**Description of the task**
Transcribe each record exactly as it appears.

Collected data:
(** The join step never raises: it returns the output path, with the
    output written when FFmpeg succeeds and the world untouched, apart from
    the trace, when it fails. *)
Lemma concatenate_spec (list_file_path output_path : string) (w : world) :
  concatenate ffmpeg list_file_path output_path w =
  (Returned output_path,
   match ffmpeg w (concat_command list_file_path output_path) with
   | Some out =>
       log (Subprocess (concat_command list_file_path output_path) true)
         (write_file output_path out w)
   | None => log (Subprocess (concat_command list_file_path output_path) false) w
   end).
Proof.
  unfold concatenate, bind, try_except, subprocess_run.
  by destruct (ffmpeg w (concat_command list_file_path output_path)).
Qed.

Lemma process_long_text_short (text : str) (output_path : string) (max_chunk_length : nat)
    (w : world) :
  length (split_sentences max_chunk_length text) <= 1 ->
  process_long_text abspath ffmpeg tts reference_audio text output_path language
    max_chunk_length kwargs w
  = clone_voice tts reference_audio text output_path language kwargs
      (ensure_parts_dir (parts_dir_of abspath output_path) w).
Proof.
  intros H. unfold process_long_text. apply Nat.leb_le in H. by rewrite H.
Qed.

Lemma process_long_text_long (text : str) (output_path : string) (max_chunk_length : nat)
    (w : world) :
  1 < length (split_sentences max_chunk_length text) ->
  process_long_text abspath ffmpeg tts reference_audio text output_path language
    max_chunk_length kwargs w
  = concatenate ffmpeg (list_file_of abspath output_path) output_path
      (join_world abspath tts reference_audio text output_path language
         max_chunk_length kwargs w).
Proof.
  intros H. unfold process_long_text, join_world, after_loop, list_file_of.
  destruct (Nat.leb_spec (length (split_sentences max_chunk_length text)) 1); [lia|].
  by destruct (synthesize_parts _ _ _ _ _ _ _ _ _).
Qed.

Section Staging.

Variable text : str.
Variable output_path : string.
Variable max_chunk_length : nat.
Variable w : world.

Local Abbreviation segs := (split_sentences max_chunk_length text).
Local Abbreviation P := (part_filename (parts_dir_of abspath output_path)).
Local Abbreviation staged :=
  (after_loop abspath tts reference_audio text output_path language max_chunk_length
     kwargs w).
Local Abbreviation w3 :=
  (join_world abspath tts reference_audio text output_path language max_chunk_length
     kwargs w).

(** The long-text path up to the start of the join, for the segments of
    the input. *)
Lemma staging_spec :
  exists evs,
    fst staged = map P (seq 0 (length segs)) /\
    trace (snd staged) = trace w ++ evs /\
    trace w3 = trace (snd staged) /\
    (forall j, j < length segs -> is_Some (fs w !! P j) ->
       fs (snd staged) !! P j = fs w !! P j /\ calls_to (P j) evs = []) /\
    (forall j s, segs !! j = Some s -> fs w !! P j = None ->
       exists ok,
         calls_to (P j) evs
         = [Synthesis (TtsCall s reference_audio language (P j) kwargs) ok] /\
         if ok then exists audio, fs (snd staged) !! P j = Some (File audio)
         else fs (snd staged) !! P j = None) /\
    (forall p, p <> list_file_of abspath output_path -> fs w3 !! p = fs (snd staged) !! p) /\
    fs w3 !! list_file_of abspath output_path
    = Some (File (manifest abspath (List.filter (exists_ (snd staged)) (fst staged)))).
Proof.
  unfold join_world, after_loop.
  destruct (synthesize_parts_spec tts reference_audio language kwargs
              (parts_dir_of abspath output_path) segs 0 []
              (ensure_parts_dir (parts_dir_of abspath output_path) w)
              (sentences_nonblank max_chunk_length text)) as [evs Hspec].
  destruct (synthesize_parts _ _ _ _ _ _ _ _ _) as [T w2].
  destruct Hspec as (HT & Htr & Hkeep & Hcall). simpl in HT. cbn [fst snd].
  assert (forall j, fs (ensure_parts_dir (parts_dir_of abspath output_path) w) !! P j
                    = fs w !! P j) as Hens.
  { intros j. apply ensure_parts_dir_other, part_filename_not_parts_dir. }
  exists evs. split; [done|]. split; [by rewrite Htr, ensure_parts_dir_trace|].
  split; [done|]. split; [|split; [|split]].
  - intros j Hj Hsome. rewrite <- Hens. apply Hkeep. left. by rewrite Hens.
  - intros j s Hs Hnone. apply (Hcall j s Hs). by rewrite Hens.
  - intros p Hp. by apply write_list_file_other.
  - apply write_list_file_content. rewrite HT. intros Hin.
    apply list_elem_of_fmap in Hin as (j & Heq & _).
    symmetry in Heq. by apply part_filename_not_list_file in Heq.
Qed.

(** The whole long-text run: it returns the output path, and its world is
    the join world plus the outcome of FFmpeg. *)
Lemma long_run_spec :
  1 < length segs ->
  exists okj w',
    process_long_text abspath ffmpeg tts reference_audio text output_path language
      max_chunk_length kwargs w = (Returned output_path, w') /\
    trace w' = trace w3 ++
      [Subprocess (concat_command (list_file_of abspath output_path) output_path) okj] /\
    (forall p, p <> output_path -> fs w' !! p = fs w3 !! p) /\
    (okj = false -> fs w' = fs w3) /\
    (okj = false <->
     ffmpeg w3 (concat_command (list_file_of abspath output_path) output_path) = None).
Proof.
  intros Hlong. rewrite process_long_text_long by done. rewrite concatenate_spec.
  destruct (ffmpeg w3 _) as [out|].
  - exists true. eexists. split; [done|]. simpl. split; [done|]. split.
    + intros p Hp. by rewrite lookup_insert_ne.
    + done.
  - exists false. eexists. split; [done|]. simpl. done.
Qed.

Lemma calls_to_app (p : string) (a b : list event) :
  calls_to p (a ++ b) = calls_to p a ++ calls_to p b.
Proof. apply List.filter_app. Qed.

End Staging.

**Output of the exercise**
(** The join step never raises: it returns the output path, with the
    output written when FFmpeg succeeds and the world untouched, apart from
    the trace, when it fails. *)
Lemma concatenate_spec (list_file_path output_path : string) (w : world) :
  concatenate ffmpeg list_file_path output_path w =
  (Returned output_path,
   match ffmpeg w (concat_command list_file_path output_path) with
   | Some out =>
       log (Subprocess (concat_command list_file_path output_path) true)
         (write_file output_path out w)
   | None => log (Subprocess (concat_command list_file_path output_path) false) w
   end).
Proof.
  unfold concatenate, bind, try_except, subprocess_run.
  by destruct (ffmpeg w (concat_command list_file_path output_path)).
Qed.

Lemma process_long_text_short (text : str) (output_path : string) (max_chunk_length : nat)
    (w : world) :
  length (split_sentences max_chunk_length text) <= 1 ->
  process_long_text abspath ffmpeg tts reference_audio text output_path language
    max_chunk_length kwargs w
  = clone_voice tts reference_audio text output_path language kwargs
      (ensure_parts_dir (parts_dir_of abspath output_path) w).
Proof.
  intros H. unfold process_long_text. apply Nat.leb_le in H. by rewrite H.
Qed.

Lemma process_long_text_long (text : str) (output_path : string) (max_chunk_length : nat)
    (w : world) :
  1 < length (split_sentences max_chunk_length text) ->
  process_long_text abspath ffmpeg tts reference_audio text output_path language
    max_chunk_length kwargs w
  = concatenate ffmpeg (list_file_of abspath output_path) output_path
      (join_world abspath tts reference_audio text output_path language
         max_chunk_length kwargs w).
Proof.
  intros H. unfold process_long_text, join_world, after_loop, list_file_of.
  destruct (Nat.leb_spec (length (split_sentences max_chunk_length text)) 1); [lia|].
  by destruct (synthesize_parts _ _ _ _ _ _ _ _ _).
Qed.

Section Staging.

Variable text : str.
Variable output_path : string.
Variable max_chunk_length : nat.
Variable w : world.

Local Abbreviation segs := (split_sentences max_chunk_length text).
Local Abbreviation P := (part_filename (parts_dir_of abspath output_path)).
Local Abbreviation staged :=
  (after_loop abspath tts reference_audio text output_path language max_chunk_length
     kwargs w).
Local Abbreviation w3 :=
  (join_world abspath tts reference_audio text output_path language max_chunk_length
     kwargs w).

(** The long-text path up to the start of the join, for the segments of
    the input. *)
Lemma staging_spec :
  exists evs,
    fst staged = map P (seq 0 (length segs)) /\
    trace (snd staged) = trace w ++ evs /\
    trace w3 = trace (snd staged) /\
    (forall j, j < length segs -> is_Some (fs w !! P j) ->
       fs (snd staged) !! P j = fs w !! P j /\ calls_to (P j) evs = []) /\
    (forall j s, segs !! j = Some s -> fs w !! P j = None ->
       exists ok,
         calls_to (P j) evs
         = [Synthesis (TtsCall s reference_audio language (P j) kwargs) ok] /\
         if ok then exists audio, fs (snd staged) !! P j = Some (File audio)
         else fs (snd staged) !! P j = None) /\
    (forall p, p <> list_file_of abspath output_path -> fs w3 !! p = fs (snd staged) !! p) /\
    fs w3 !! list_file_of abspath output_path
    = Some (File (manifest abspath (List.filter (exists_ (snd staged)) (fst staged)))).
Proof.
  unfold join_world, after_loop.
  destruct (synthesize_parts_spec tts reference_audio language kwargs
              (parts_dir_of abspath output_path) segs 0 []
              (ensure_parts_dir (parts_dir_of abspath output_path) w)
              (sentences_nonblank max_chunk_length text)) as [evs Hspec].
  destruct (synthesize_parts _ _ _ _ _ _ _ _ _) as [T w2].
  destruct Hspec as (HT & Htr & Hkeep & Hcall). simpl in HT. cbn [fst snd].
  assert (forall j, fs (ensure_parts_dir (parts_dir_of abspath output_path) w) !! P j
                    = fs w !! P j) as Hens.
  { intros j. apply ensure_parts_dir_other, part_filename_not_parts_dir. }
  exists evs. split; [done|]. split; [by rewrite Htr, ensure_parts_dir_trace|].
  split; [done|]. split; [|split; [|split]].
  - intros j Hj Hsome. rewrite <- Hens. apply Hkeep. left. by rewrite Hens.
  - intros j s Hs Hnone. apply (Hcall j s Hs). by rewrite Hens.
  - intros p Hp. by apply write_list_file_other.
  - apply write_list_file_content. rewrite HT. intros Hin.
    apply list_elem_of_fmap in Hin as (j & Heq & _).
    symmetry in Heq. by apply part_filename_not_list_file in Heq.
Qed.

(** The whole long-text run: it returns the output path, and its world is
    the join world plus the outcome of FFmpeg. *)
Lemma long_run_spec :
  1 < length segs ->
  exists okj w',
    process_long_text abspath ffmpeg tts reference_audio text output_path language
      max_chunk_length kwargs w = (Returned output_path, w') /\
    trace w' = trace w3 ++
      [Subprocess (concat_command (list_file_of abspath output_path) output_path) okj] /\
    (forall p, p <> output_path -> fs w' !! p = fs w3 !! p) /\
    (okj = false -> fs w' = fs w3) /\
    (okj = false <->
     ffmpeg w3 (concat_command (list_file_of abspath output_path) output_path) = None).
Proof.
  intros Hlong. rewrite process_long_text_long by done. rewrite concatenate_spec.
  destruct (ffmpeg w3 _) as [out|].
  - exists true. eexists. split; [done|]. simpl. split; [done|]. split.
    + intros p Hp. by rewrite lookup_insert_ne.
    + done.
  - exists false. eexists. split; [done|]. simpl. done.
Qed.

Lemma calls_to_app (p : string) (a b : list event) :
  calls_to p (a ++ b) = calls_to p a ++ calls_to p b.
Proof. apply List.filter_app. Qed.

End Staging.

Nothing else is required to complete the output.